*Work item*:
Among the lines below, count those containing the word "calm". Give the number only.

[Extracted records]
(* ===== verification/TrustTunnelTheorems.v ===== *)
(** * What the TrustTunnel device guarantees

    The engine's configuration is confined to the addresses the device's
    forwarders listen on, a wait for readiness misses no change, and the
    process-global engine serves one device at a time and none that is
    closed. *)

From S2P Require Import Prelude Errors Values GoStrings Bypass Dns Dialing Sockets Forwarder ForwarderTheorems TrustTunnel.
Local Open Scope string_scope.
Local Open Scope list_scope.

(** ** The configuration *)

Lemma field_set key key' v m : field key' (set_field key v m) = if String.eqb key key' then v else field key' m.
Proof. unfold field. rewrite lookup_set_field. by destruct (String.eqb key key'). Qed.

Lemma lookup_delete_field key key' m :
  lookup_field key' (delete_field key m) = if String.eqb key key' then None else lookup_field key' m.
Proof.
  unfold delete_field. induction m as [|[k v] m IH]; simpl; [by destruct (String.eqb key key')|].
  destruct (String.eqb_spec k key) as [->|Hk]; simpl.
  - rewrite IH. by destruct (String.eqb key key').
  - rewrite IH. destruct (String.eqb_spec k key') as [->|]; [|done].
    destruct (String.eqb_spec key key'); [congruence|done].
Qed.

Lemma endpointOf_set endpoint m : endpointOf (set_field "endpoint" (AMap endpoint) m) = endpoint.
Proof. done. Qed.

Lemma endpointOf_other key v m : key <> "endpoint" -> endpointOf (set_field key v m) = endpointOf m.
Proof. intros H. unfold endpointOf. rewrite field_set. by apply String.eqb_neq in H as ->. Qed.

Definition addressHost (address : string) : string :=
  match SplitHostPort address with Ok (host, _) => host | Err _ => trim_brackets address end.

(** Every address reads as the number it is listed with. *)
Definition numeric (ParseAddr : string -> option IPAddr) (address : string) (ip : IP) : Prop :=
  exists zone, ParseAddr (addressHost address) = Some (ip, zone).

...

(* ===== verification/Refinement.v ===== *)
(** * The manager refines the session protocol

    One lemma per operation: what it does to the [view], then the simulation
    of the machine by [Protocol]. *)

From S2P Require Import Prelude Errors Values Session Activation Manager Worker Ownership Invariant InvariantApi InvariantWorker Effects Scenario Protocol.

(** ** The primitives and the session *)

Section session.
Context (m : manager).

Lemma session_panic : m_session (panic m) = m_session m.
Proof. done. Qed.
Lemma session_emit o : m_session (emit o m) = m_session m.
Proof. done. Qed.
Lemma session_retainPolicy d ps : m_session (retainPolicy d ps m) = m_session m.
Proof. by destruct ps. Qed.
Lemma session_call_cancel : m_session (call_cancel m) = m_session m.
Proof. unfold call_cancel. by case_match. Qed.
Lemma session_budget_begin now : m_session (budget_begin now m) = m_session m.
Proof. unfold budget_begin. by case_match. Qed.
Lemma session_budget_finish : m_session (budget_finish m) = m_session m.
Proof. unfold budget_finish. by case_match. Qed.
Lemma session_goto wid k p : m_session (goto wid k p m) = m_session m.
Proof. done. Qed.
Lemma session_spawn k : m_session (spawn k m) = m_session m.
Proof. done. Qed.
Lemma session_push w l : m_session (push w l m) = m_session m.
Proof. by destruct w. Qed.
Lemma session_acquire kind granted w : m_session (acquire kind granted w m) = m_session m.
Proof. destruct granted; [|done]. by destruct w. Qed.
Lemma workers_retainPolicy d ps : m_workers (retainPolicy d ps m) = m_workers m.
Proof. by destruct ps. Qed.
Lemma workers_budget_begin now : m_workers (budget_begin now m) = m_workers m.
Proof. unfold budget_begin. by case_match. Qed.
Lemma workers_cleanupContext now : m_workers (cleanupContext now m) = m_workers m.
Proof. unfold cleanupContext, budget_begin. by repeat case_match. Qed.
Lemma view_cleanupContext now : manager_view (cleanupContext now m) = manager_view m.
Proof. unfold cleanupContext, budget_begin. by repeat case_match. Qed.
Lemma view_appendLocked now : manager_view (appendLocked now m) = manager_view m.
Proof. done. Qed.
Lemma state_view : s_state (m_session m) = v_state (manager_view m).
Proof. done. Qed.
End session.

---

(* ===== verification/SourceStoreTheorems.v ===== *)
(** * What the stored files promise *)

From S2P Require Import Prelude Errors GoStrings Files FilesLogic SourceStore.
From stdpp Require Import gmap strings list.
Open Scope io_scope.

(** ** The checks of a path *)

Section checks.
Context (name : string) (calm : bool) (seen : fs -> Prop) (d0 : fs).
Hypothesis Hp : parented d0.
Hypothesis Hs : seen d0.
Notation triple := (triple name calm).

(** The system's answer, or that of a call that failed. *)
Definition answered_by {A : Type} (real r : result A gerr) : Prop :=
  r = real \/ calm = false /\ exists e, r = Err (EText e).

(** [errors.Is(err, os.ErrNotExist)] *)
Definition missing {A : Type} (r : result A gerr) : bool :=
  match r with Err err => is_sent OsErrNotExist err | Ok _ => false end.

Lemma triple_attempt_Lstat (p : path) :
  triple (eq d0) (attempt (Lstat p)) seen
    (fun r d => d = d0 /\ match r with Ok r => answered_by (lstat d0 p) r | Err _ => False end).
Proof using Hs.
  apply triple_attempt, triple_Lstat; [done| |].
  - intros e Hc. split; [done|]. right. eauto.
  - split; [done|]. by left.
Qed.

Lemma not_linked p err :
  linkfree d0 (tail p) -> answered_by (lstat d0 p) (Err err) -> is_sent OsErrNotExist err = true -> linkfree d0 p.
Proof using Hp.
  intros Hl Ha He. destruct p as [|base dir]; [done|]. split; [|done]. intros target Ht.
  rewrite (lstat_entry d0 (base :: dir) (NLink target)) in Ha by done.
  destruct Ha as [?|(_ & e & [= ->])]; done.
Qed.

*Solution for this exercise*:
3